Personal information
- Date of birth: 8 November 1971 (age 54)
- Place of birth: Netherlands
- Position: Striker

Youth career
- 0000–1986: De Spechten
- 1986–1989: PSV

Senior career*
- Years: Team / Apps / (Gls)
- 1989–1993: PSV / 38 / (4)
- 1992–1993: → MVV (loan) / 24 / (0)
- 1993–1995: MVV / 55 / (10)
- 1995–1998: NAC / 54 / (10)
- 1998–2000: Cambuur / 22 / (1)
- 2000–2003: Lommel / 18 / (1)
- 2003: FC Eindhoven / 9 / (1)

= Twan Scheepers =

Dutch footballer (born 1971)

Twan Scheepers (born 8 November 1971) is a Dutch football manager and former footballer who is the assistant manager of FC Utrecht.

==Early life==

Scheepers was born in 1971 in the Netherlands.

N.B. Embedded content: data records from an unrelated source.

(** The module-level loops that build the language-perspective pairs and
    the two priors (lines 41-50). *)
Definition build_priors (languages : list lexicon)
  : py (list (lexicon * R) * list R * list R) :=
  for_each perspectives
    (fun p st => for_each languages (priors_body languages p) st)
    ([], [], []).

End LearnPragmatics.

(** ** Contexts and simulation *)

(** [contexts.append([c[i], c[j], c[k]])]. *)
Definition append_triple (c : list R) (i j k : nat) (contexts : list (list R))
  : py (list (list R)) :=
  x <- getitem c i ;;
  y <- getitem c j ;;
  z <- getitem c k ;;
  ret (contexts ++ [[x; y; z]]).

(** The two base contexts of the experiment. *)
Definition base_contexts : list (list R) := [[0.1; 0.2; 0.9]; [0.1; 0.8; 0.9]].

(** The loops that generate the contexts (level_prag_learn.py, lines
    173-181; learn_pragmatics.py, lines 194-202). *)
Definition build_contexts : py (list (list R)) :=
  for_each (range 25)
    (fun _ contexts =>
       for_each base_contexts
         (fun c contexts =>
            contexts <- append_triple c 0 1 2 contexts ;;
            contexts <- append_triple c 1 0 2 contexts ;;
            contexts <- append_triple c 1 2 0 contexts ;;
            contexts <- append_triple c 2 1 0 contexts ;;
            contexts <- append_triple c 2 0 1 contexts ;;
            append_triple c 0 2 1 contexts)
         contexts)
    [].

(** [np.swapaxes(np.array(rows), 0, 1)] for a list of vectors.  NumPy
    builds a matrix from rows of one length only. *)
Definition swapaxes (rows : list (list R)) : py (list (list R)) :=
  match rows with
  | [] => raise ValueError
  | r :: _ =>
      if forallb (fun row => Nat.eqb (length row) (length r)) rows
      then ret (map (fun j => map (fun row => nth j row 0) rows)
                  (range (length r)))
      else raise ValueError
  end.

(** [simulation] (level_prag_learn.py, lines 144-153).  [rand i] holds the
    random draws of the [i]-th production; [hypoth_index] is not used by
    this version of the function. *)
Definition simulation (hypotheses : list hypothesis) (speaker : hypothesis)
    (no_productions : nat) (priors : list R) (hypoth_index : nat)
    (contexts : list (list R)) (rand : nat -> draws) : py (list (list R)) :=
  let posteriors := priors in
  let posterior_list := [map exp posteriors] in
  st <-
    for_each (range no_productions)
      (fun i st =>
         c <- getitem contexts i ;;
         d <- produce speaker c (rand i) ;;
         posteriors <- update_posterior hypotheses (fst st) (fst d) (snd d) ;;
         ret (posteriors, snd st ++ [map exp posteriors]))
      (posteriors, posterior_list) ;;
  swapaxes (snd st).

(** The contexts that one round of the generation loop appends: the six
    orderings of each base context. *)
Definition context_block : list (list R) :=
  [[0.1; 0.2; 0.9]; [0.2; 0.1; 0.9]; [0.2; 0.9; 0.1];
   [0.9; 0.2; 0.1]; [0.9; 0.1; 0.2]; [0.1; 0.9; 0.2];
   [0.1; 0.8; 0.9]; [0.8; 0.1; 0.9]; [0.8; 0.9; 0.1];
   [0.9; 0.8; 0.1]; [0.9; 0.1; 0.8]; [0.1; 0.9; 0.8]].

(** A context the experiment can use: one entry per meaning, each at
    distance less than 1 from both perspectives. *)
Definition usable_context (c : list R) : Prop :=
  length c = length meanings
  /\ Forall (fun x => Rabs (0 - x) < 1) c
  /\ Forall (fun x => Rabs (1 - x) < 1) c.

(** The inputs of a simulation step: a context with one entry per meaning
    on which the speaker and every hypothesis are well formed. *)
Definition simulation_context (hypotheses : list hypothesis)
    (speaker : hypothesis) (c : list R) : Prop :=
  length c = length meanings
  /\ valid_hypothesis c speaker
  /\ Forall (valid_hypothesis c) hypotheses.

(** ** More example inputs *)

(** A reference distribution over the three meanings. *)
Definition example_ref : list R := [ln (1 / 2); ln (1 / 4); ln (1 / 4)].

(** The lexicon in which every signal is usable for every meaning, and a
    degenerate lexicon whose first meaning has no signal. *)
Definition full_lexicon : lexicon :=
  [["1"; "1"; "1"]; ["1"; "1"; "1"]; ["1"; "1"; "1"]]%char.

Definition degenerate_lexicon : lexicon :=
  [["0"; "0"; "0"]; ["0"; "1"; "0"]; ["0"; "0"; "1"]]%char.

(** A hypothesis whose pragmatic level is neither 0 nor 1. *)
Definition unknown_level_speaker : hypothesis :=
  {| h_language := identity_lexicon;
     h_perspective := 0;
     h_pragmatic_lvl := 2 |}.

(** A second context of the experiment, and a context outside the domain
    of the mental-state model for perspective 0. *)
Definition second_context : list R := [0.9; 0.1; 0.2].

Definition far_context : list R := [1.5; 0.2; 0.9].

(** A prior with one entry more than [example_hypotheses]. *)
Definition long_prior : list R := [ln (1 / 3); ln (1 / 3); ln (1 / 3)].

(** Two language-perspective pairs of learn_pragmatics.py. *)
Definition example_pairs : list (lexicon * R) :=
  [(identity_lexicon, 0); (identity_lexicon, 1)].

(** * Properties *)

(** ** The error monad and the loops *)

Lemma bind_ret {A B : Type} (x : A) (k : A -> py B) : bind (ret x) k = k x.
Proof. reflexivity. Qed.

Lemma bind_raise {A B : Type} (e : exn) (k : A -> py B) :
  bind (raise e) k = raise e.
Proof. reflexivity. Qed.

Lemma bind_assoc {A B C : Type} (m : py A) (k : A -> py B) (h : B -> py C) :
  bind (bind m k) h = bind m (fun x => bind (k x) h).
Proof. destruct m; reflexivity. Qed.

Lemma bind_ext {A B : Type} (m : py A) (k k' : A -> py B) :
  (forall x, k x = k' x) -> bind m k = bind m k'.
Proof. intros H; destruct m; simpl; auto. Qed.

Lemma bind_ret_r {A : Type} (m : py A) : bind m ret = m.
Proof. destruct m; reflexivity. Qed.
(** * generate.py: static site generator for a single-service, multi-city site

    A shallow embedding of [generate.py] and the verification of its
    specification.  Python strings are sequences of Unicode code points,
    so [len], slicing and [strip] count code points, not bytes. *)

From Stdlib Require Import List NArith ZArith String Ascii Bool Lia DecimalString.
Import ListNotations.

Open Scope N_scope.

(** ** Python [str] *)

Module PyStr.

Definition pystr := list N.

(** Code points of a UTF-8 byte sequence ([acc] holds the bits read so far of
    a multi-byte sequence, [more] the number of continuation bytes awaited). *)
Fixpoint utf8 (acc : N) (more : nat) (bs : list N) : pystr :=
  match bs with
  | [] => []
  | b :: t =>
      match more with
      | O =>
          if b <? 128 then b :: utf8 0 O t
          else if b <? 224 then utf8 (b - 192) 1 t
          else if b <? 240 then utf8 (b - 224) 2 t
          else utf8 (b - 240) 3 t
      | S O => (acc * 64 + (b - 128)) :: utf8 0 O t
      | S k => utf8 (acc * 64 + (b - 128)) k t
      end
  end.

(** A literal of the source: the code points of the UTF-8 text. *)
Definition py (s : string) : pystr :=
  utf8 0 O (map N_of_ascii (list_ascii_of_string s)).
Arguments py s%_string.

(** A literal of the source that holds double quotes (the HTML and XML
    templates).  It is written here with a backquote (U+0060) wherever the
    source has a double quote (U+0022); generate.py has no backquote. *)
Definition tpl (s : string) : pystr :=
  map (fun c => if c =? 96 then 34 else c) (py s).
Arguments tpl s%_string.

Definition len (s : pystr) : Z := Z.of_nat (List.length s).

Fixpoint eqb (a b : pystr) : bool :=
  match a, b with
  | [], [] => true
  | x :: a', y :: b' => (x =? y) && eqb a' b'
  | _, _ => false
  end.

(** [s.startswith(p)] *)
Fixpoint startswith (p s : pystr) : bool :=
  match p, s with
  | [], _ => true
  | x :: p', y :: s' => (x =? y) && startswith p' s'
  | _ :: _, [] => false
  end.

(** [p in s] *)
Fixpoint contains (p s : pystr) : bool :=
  match s with
  | [] => startswith p []
  | _ :: t => startswith p s || contains p t
  end.

(** Number of positions of [s] at which [p] starts. *)
Fixpoint occurrences (p s : pystr) : nat :=
  match s with
  | [] => O
  | _ :: t => ((if startswith p s then 1 else 0) + occurrences p t)%nat
  end.

(** [s.replace(c, rep)] for a one-character [c]. *)
Definition replace_char (c : N) (rep : pystr) (s : pystr) : pystr :=
  flat_map (fun x => if x =? c then rep else [x]) s.

(** [str.isspace] of one code point: the Unicode white space of Python 3. *)
Definition isspace (c : N) : bool :=
  ((9 <=? c) && (c <=? 13)) || ((28 <=? c) && (c <=? 32))
  || (c =? 133) || (c =? 160) || (c =? 5760)
  || ((8192 <=? c) && (c <=? 8202))
  || (c =? 8232) || (c =? 8233) || (c =? 8239) || (c =? 8287) || (c =? 12288).

Fixpoint dropwhile (P : N -> bool) (s : pystr) : pystr :=
  match s with
  | [] => []
  | c :: t => if P c then dropwhile P t else s
  end.

(** [s.lstrip(chars)], [s.rstrip(chars)], [s.strip(chars)], the character
    set given as a predicate. *)
Definition lstrip_of (P : N -> bool) (s : pystr) : pystr := dropwhile P s.
Fixpoint rstrip_of (P : N -> bool) (s : pystr) : pystr :=
  match s with
  | [] => []
  | c :: t =>
      match rstrip_of P t with
      | [] => if P c then [] else [c]
      | r => c :: r
      end
  end.
Definition strip_of (P : N -> bool) (s : pystr) : pystr := lstrip_of P (rstrip_of P s).

Definition rstrip : pystr -> pystr := rstrip_of isspace.
Definition strip : pystr -> pystr := strip_of isspace.

(** [s.lower()] on ASCII text: A-Z become a-z.  Python lowercases by the
    Unicode tables; on a string of code points below 128 that is this
    function, and statements about arbitrary input assume [ascii_text]. *)
Definition lower_char (c : N) : N :=
  if (65 <=? c) && (c <=? 90) then c + 32 else c.
Definition lower (s : pystr) : pystr := map lower_char s.


(** [s[:k]] with Python's rule for a negative bound. *)
Definition slice_to (s : pystr) (k : Z) : pystr :=
  if (0 <=? k)%Z then firstn (Z.to_nat k) s
  else firstn (Z.to_nat (len s + k)) s.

He joined the youth academy of Dutch side PSV at the age of fifteen.

==Career==

Scheepers started his career with Dutch side PSV. He helped the club win the league. In 1993, he signed for Dutch side MVV. In 1995, he signed for Dutch side NAC. In 1998, he signed for Dutch side Cambuur. In 2000, he signed for Belgian side Lommel. In 2003, he signed for Dutch side FC Eindhoven.

==Personal life==

Scheepers is a native of Eindhoven, the Netherlands. He obtained a UEFA A License.